Exercise prompt :: Copy out every line from the records that includes "docs".

Input for this task ::
(** C8 (amended): when [active_requests] already holds the id or holds
    fewer than 10240 records as the first start fires, a second start for
    [id] before the end (probes of other ids may fire in between) replaces
    the pending record, and the end emits one event built from the second
    start and not the first: its time, the method and path read through
    the second start's pointers, and its header.  The emitted traceparent
    begins with the first 54 bytes of the second start's header, is that
    header verbatim when it is shorter than 55 bytes, and is all NUL when
    the second start's header pointer is NULL. *)
Theorem second_start_replaces_first (st : bpf_state) (f1 f2 fe : firing)
        (mid1 mid2 : list (probe * firing)) :
  let id := current_pid_tgid f1 in
  let um2 := user_memory f2 in
  let before_end :=
    (http_handler_start, f1) :: mid1 ++ (http_handler_start, f2) :: mid2 in
  current_pid_tgid f2 = id →
  current_pid_tgid fe = id →
  Forall (λ c, current_pid_tgid c.2 ≠ id) mid1 →
  Forall (λ c, current_pid_tgid c.2 ≠ id) mid2 →
  is_Some (active_requests st !! id)
  ∨ Z.of_nat (size (active_requests st)) < 10240 →
  ∃ ev : http_event,
    http_events (run (before_end ++ [(http_handler_end, fe)]) st)
    = http_events (run before_end st) ++ [ev]
    ∧ (∃ pending : http_event,
         active_requests
           (run ((http_handler_start, f1)
                 :: mid1 ++ [(http_handler_start, f2)]) st) !! id
         = Some pending
         ∧ timestamp_ns pending = ktime_ns f2
         ∧ method pending = method ev
         ∧ path pending = path ev
         ∧ traceparent pending = traceparent ev)
    ∧ timestamp_ns ev = ktime_ns f2
    ∧ duration_ns ev = u64 (ktime_ns fe - ktime_ns f2)
    ∧ (∀ meth2 : list Z,
         cstring_at um2 (di (regs f2)) meth2 →
         method ev = c_buffer MAX_METHOD_LEN meth2)
    ∧ (∀ pth2 : list Z,
         cstring_at um2 (si (regs f2)) pth2 →
         path ev = c_buffer MAX_PATH_LEN pth2)
    ∧ (∀ hdr2 : list Z,
         dx (regs f2) ≠ 0 →
         cstring_at um2 (dx (regs f2)) hdr2 →
         take 54 hdr2 `prefix_of` traceparent ev
         ∧ ((length hdr2 < TRACEPARENT_LEN)%nat →
            traceparent ev
            = hdr2 ++ zeroed (TRACEPARENT_LEN - length hdr2)))
    ∧ (dx (regs f2) = 0 → traceparent ev = zeroed TRACEPARENT_LEN).
Proof.
  intros id um2 before_end Hf2 Hfe Hmid1 Hmid2 Hroom.
  set (st1 := run mid1 (exec (trace_http_request_start f1) st)).
  assert (is_Some (active_requests st1 !! current_pid_tgid f2)) as Hst1.
  { rewrite Hf2. unfold st1.
    destruct (run_other_ids mid1 id Hmid1
                (exec (trace_http_request_start f1) st)) as [-> _].
    rewrite start_stores_event by done.
    fold id. rewrite lookup_insert_eq. by eexists. }
  assert (active_requests (exec (trace_http_request_start f2) st1) !! id
          = Some (start_event f2)) as Hsecond.
  { rewrite start_stores_event by (by left).
    rewrite Hf2. apply lookup_insert_eq. }
  exists (end_event fe (start_event f2)).
  assert (run before_end st
          = run mid2 (exec (trace_http_request_start f2) st1)) as Hbefore.
  { unfold before_end.
    change ((http_handler_start, f1)
            :: mid1 ++ (http_handler_start, f2) :: mid2)
      with ([(http_handler_start, f1)] ++ mid1
            ++ [(http_handler_start, f2)] ++ mid2).
    by rewrite !run_app. }
  assert (active_requests (run before_end st) !! current_pid_tgid fe
          = Some (start_event f2)) as Hlast.
  { rewrite Hbefore, Hfe.
    by destruct (run_other_ids mid2 id Hmid2
                   (exec (trace_http_request_start f2) st1)) as [-> _]. }
  rewrite run_app. cbn [run handler].
  rewrite (end_exec_hit fe _ _ Hlast). cbn [http_events].
  destruct (end_event_fields fe (start_event f2))
    as (Hts & _ & _ & Hm & Hp & Htp & Hdur & _).
  destruct (start_event_scalars f2) as (Hts0 & _).
  rewrite Hts, Hm, Hp, Htp, Hdur, Hts0.
  split_and!; try done.
  - exists (start_event f2). split_and!; try done.
    change ((http_handler_start, f1) :: mid1 ++ [(http_handler_start, f2)])
      with ([(http_handler_start, f1)] ++ mid1 ++ [(http_handler_start, f2)]).
    rewrite !run_app. exact Hsecond.
  - intros meth2 Hmeth. rewrite start_event_method.
    apply read_cstring; [|done]. unfold MAX_METHOD_LEN. lia.
  - intros pth2 Hpth. rewrite start_event_path.
    apply read_cstring; [|done]. unfold MAX_PATH_LEN. lia.
  - intros hdr2 Hdx Hhdr. rewrite start_event_traceparent.
    rewrite decide_True by done.
    rewrite (read_cstring _ _ hdr2); [|unfold TRACEPARENT_LEN; lia|done].
    split; [apply (c_buffer_prefix TRACEPARENT_LEN)|].
    intros Hlen. by apply c_buffer_short.
  - intros Hdx. rewrite start_event_traceparent.
    by rewrite decide_False by (by intros ?).
Qed.
(** X4: what the tool returns is one of three things: the date error, the
    sentinel string, or a list with at least one document; never another
    kind of value. *)
Theorem returned_value_shapes ctx p stages start end_ w v :
  heap w !! p = Some stages ->
  fst (query_db_aggregate aggregate fromisoformat ctx p start end_ w) = Ret v ->
  (exists msg, v = VStr (invalid_date_prefix +:+ msg))
  \/ v = VStr "No results found for the aggregation."
  \/ (exists doc docs, v = VList (doc :: docs)).
Proof.
  intros Hp.
  rewrite (run_by_plan ctx p stages start end_ w Hp).
  destruct (planned_pipeline fromisoformat stages start end_) as [msg|final].
  - cbn [fst]. intros [= <-]. left. eauto.
  - destruct (aggregate (database w) "fundaura" "transactions" final)
      as [[[|doc docs]|ex] d']; cbn [fst tool_result].
    + intros [= <-]. right. left. reflexivity.
    + intros [= <-]. right. right. eauto.
    + discriminate.
Qed.

(** X5: giving [start] and [end] is the same as writing the date stage at
    the head of the pipeline oneself: the two calls have the same outcome
    and leave the same world. *)
Theorem date_range_same_as_explicit_stage ctx p p' stages s e ds de w :
  (forall d, fromisoformat "" <> inr d) ->
  heap w !! p = Some stages ->
  heap w !! p' = Some (date_match_stage ds de :: stages) ->
  fromisoformat s = inr ds ->
  fromisoformat e = inr de ->
  query_db_aggregate aggregate fromisoformat ctx p (Some s) (Some e) w
  = query_db_aggregate aggregate fromisoformat ctx p' None None w.
Proof.
  intros Hempty Hp Hp' Hps Hpe.
  assert (Hs : s <> "") by (intros ->; exact (Hempty ds Hps)).
  assert (He : e <> "") by (intros ->; exact (Hempty de Hpe)).
  rewrite (run_by_plan ctx p stages (Some s) (Some e) w Hp).
  rewrite (run_by_plan ctx p' _ None None w Hp').
  unfold planned_pipeline.
  rewrite (truthy_nonempty s Hs), (truthy_nonempty e He), Hps, Hpe.
  reflexivity.
Qed.

(** X6: the tool can be repeated: when the first call has left the database
    as it was, the same call made again in the world the first one left
    gives the same result.  The caller's list is intact, and the fresh list
    of the first call is not in the way. *)
Theorem repeated_call_same_result ctx p stages start end_ w :
  heap w !! p = Some stages ->
  let first := query_db_aggregate aggregate fromisoformat ctx p start end_ w in
  database (snd first) = database w ->
  fst (query_db_aggregate aggregate fromisoformat ctx p start end_ (snd first))
  = fst first.
Proof.
  intros Hp first Hdb.
  assert (Hp1 : heap (snd first) !! p = Some stages).
  { subst first. pose proof (fresh_not_allocated w p stages Hp) as Hne.
    rewrite (run_by_plan ctx p stages start end_ w Hp).
    destruct (planned_pipeline fromisoformat stages start end_) as [msg|final].
    - cbn [snd heap]. rewrite lookup_insert_ne by exact Hne. exact Hp.
    - destruct (aggregate (database w) "fundaura" "transactions" final).
      cbn [snd heap]. rewrite lookup_insert_ne by exact Hne. exact Hp. }
  rewrite (run_by_plan ctx p stages start end_ (snd first) Hp1).
  rewrite Hdb. subst first.
  rewrite (run_by_plan ctx p stages start end_ w Hp).
  destruct (planned_pipeline fromisoformat stages start end_) as [msg|final].
  - reflexivity.
  - destruct (aggregate (database w) "fundaura" "transactions" final).
    reflexivity.
Qed.
(** [re.sub] with the URL pattern is the replacement of the
    specification, both outside and inside a URL. *)
Lemma sub_from_replace_urls (s : str) :
  Re.sub_from url_pattern url_token 0 s = replace_urls false s /\
  Re.sub_from url_pattern url_token (run_length nonspace s) s
  = replace_urls true s.
Proof.
  induction s as [|c s [IH0 IH1]]; [split; reflexivity|].
  assert (H0 : Re.sub_from url_pattern url_token 0 (c :: s)
               = replace_urls false (c :: s)).
  { cbn [Re.sub_from replace_urls]. rewrite url_match.
    destruct (begins_url (c :: s)) eqn:Hb.
    - pose proof (begins_url_nonspace _ _ Hb) as Hc. rewrite Hc.
      cbn [drop_run]. unfold nonspace at 1. rewrite Hc. cbn [negb].
      rewrite run_length_drop, IH1. reflexivity.
    - rewrite IH0. destruct (isspace c); reflexivity. }
  split; [exact H0|].
  cbn [run_length]. unfold nonspace at 1.
  destruct (isspace c) eqn:Hc; cbn [negb].
  - rewrite H0. cbn [replace_urls]. rewrite Hc. reflexivity.
  - cbn [Re.sub_from replace_urls]. rewrite Hc. exact IH1.
Qed.

Lemma sub_url_normalized (s : str) :
  Re.sub url_pattern url_token (lower s) = normalized s.
Proof. apply sub_from_replace_urls. Qed.

(** ** Prompt matching *)

(** C1.  For every prompt and message content, the prompt matcher returns
    true if and only if, once both strings are lower-cased and every URL in
    them (an optional ['<'], [http://] or [https://], then characters up
    to the next white space) is replaced by the placeholder [<URL>], the
    prompt is a substring of the message content. *)
Theorem match_prompt_iff_normalized_substring (prompt message_content : str) :
  _match_mid_journey_prompt_ignoring_urls prompt message_content = true
  <-> Substring (normalized prompt) (normalized message_content).
Proof.
  unfold _match_mid_journey_prompt_ignoring_urls.
  rewrite !sub_url_normalized. apply contains_spec.
Qed.

(** ** Classification *)


(** The progress pattern matches at every marker ["(N%)"], N in 0..100. *)
Lemma progress_match_marker (n : nat) (after : str) :
  n <= 100 -> Re.match_ progress_regexp (progress_marker n ++ after) <> None.
Proof.
  intros Hn.
  do 101 (destruct n as [|n]; [vm_compute; discriminate|]).
  lia.
Qed.

Lemma search_progress_marker (n : nat) (s : str) :
  n <= 100 -> Substring (progress_marker n) s ->
  Re.search progress_regexp s = true.
Proof.
  intros Hn (before & after & ->).
  apply search_app, search_here, progress_match_marker, Hn.
Qed.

Expected output ::
  \/ (exists doc docs, v = VList (doc :: docs)).
      as [[[|doc docs]|ex] d']; cbn [fst tool_result].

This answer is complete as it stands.